(Dataset content Opens)
(** * svox: the tensor boundary layer ([svox/csrc/svox.cpp]) and the
      octree core it dispatches to.

    The C++ translation unit validates its tensor arguments, pins the CUDA
    device and forwards to eight [_*_cuda] kernels that it only declares.
    The first part of this file embeds that translation unit over a small
    model of [torch::Tensor] handles; the second part models the kernels'
    algorithms (octree traversal, vertical query/assign, ray compositing)
    from the design document, since their bodies live in CUDA sources that
    are not part of the translation unit. *)

From Stdlib Require Import ZArith QArith Qround String List Bool Lia.
From Stdlib Require Import Reals Qreals Lra.
From stdpp Require Import base option list gmap.

Open Scope string_scope.
Open Scope Z_scope.

(** ** Tensors as seen by the boundary layer *)

Module Torch.

(** [c10::Device]: host memory or a CUDA device with its ordinal. *)
Inductive Device :=
| CPU
| CUDA (index : Z).

(** [c10::ScalarType], the element types PyTorch tensors carry. *)
Inductive ScalarType :=
| kByte | kChar | kShort | kInt | kLong
| kHalf | kFloat | kDouble
| kComplexHalf | kComplexFloat | kComplexDouble
| kBool | kBFloat16.

(** A [torch::Tensor] is a handle: metadata plus a reference to the storage
    it views.  Two handles with the same [storage] alias the same buffer. *)
Record Tensor := mkTensor {
  device : Device;
  contiguous : bool;
  sizes : list Z;
  scalar_type : ScalarType;
  storage : nat
}.

Definition is_cuda (x : Tensor) : bool :=
  match device x with CUDA _ => true | CPU => false end.

Definition is_contiguous (x : Tensor) : bool := contiguous x.

Definition dim (x : Tensor) : Z := Z.of_nat (length (sizes x)).

Definition ndimension (x : Tensor) : Z := dim x.

Definition is_floating_point (x : Tensor) : bool :=
  match scalar_type x with
  | kHalf | kFloat | kDouble | kBFloat16 => true
  | _ => false
  end.
(** * primitive_db: a shallow embedding of the query core

    The development follows [src/primitive_db/core.py] (schema manager,
    value coercion, record engine), [src/primitive_db/utils.py] (the JSON
    persistence layer) and [parse_command_parts] of
    [src/primitive_db/engine.py].

    Conventions.
    - A Python [str] is a sequence of Unicode code points: [pystr] is
      [list N].  ASCII literals are written [str "..."].
    - A Python [dict] used as a map is a [gmap]; the order of the keys of a
      JSON document is not modelled.
    - File input/output is explicit: the operations of the record engine run
      in a small state-and-error monad over a [world] that holds the record
      documents and a log of the load/save calls made so far.
    - [print] is modelled by the value an operation returns. *)

From Stdlib Require Import ZArith NArith String Ascii.
From stdpp Require Import gmap list strings sorting.

Open Scope N_scope.

(** ** Strings *)

Definition pychar := N.
Definition pystr := list N.

(** An ASCII literal as a Python string. *)
Definition str (x : string) : pystr :=
  (fun a => N_of_ascii a) <$> list_ascii_of_string x.

Definition DQ : pychar := 34.   (* the double quote *)
Definition SQ : pychar := 39.   (* the single quote *)
Definition COLON : pychar := 58.

Definition in_range (lo hi c : N) : bool := (lo <=? c) && (c <=? hi).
(Dataset content Closes)
**Problem details**
If a line falls between the first line of the records and the line containing "From Stdlib Require Import Reals Qreals Lra.", inclusive, repeat it exactly; leave out all others.

**Solution to the exercise**
(** * svox: the tensor boundary layer ([svox/csrc/svox.cpp]) and the
      octree core it dispatches to.

    The C++ translation unit validates its tensor arguments, pins the CUDA
    device and forwards to eight [_*_cuda] kernels that it only declares.
    The first part of this file embeds that translation unit over a small
    model of [torch::Tensor] handles; the second part models the kernels'
    algorithms (octree traversal, vertical query/assign, ray compositing)
    from the design document, since their bodies live in CUDA sources that
    are not part of the translation unit. *)

From Stdlib Require Import ZArith QArith Qround String List Bool Lia.
From Stdlib Require Import Reals Qreals Lra.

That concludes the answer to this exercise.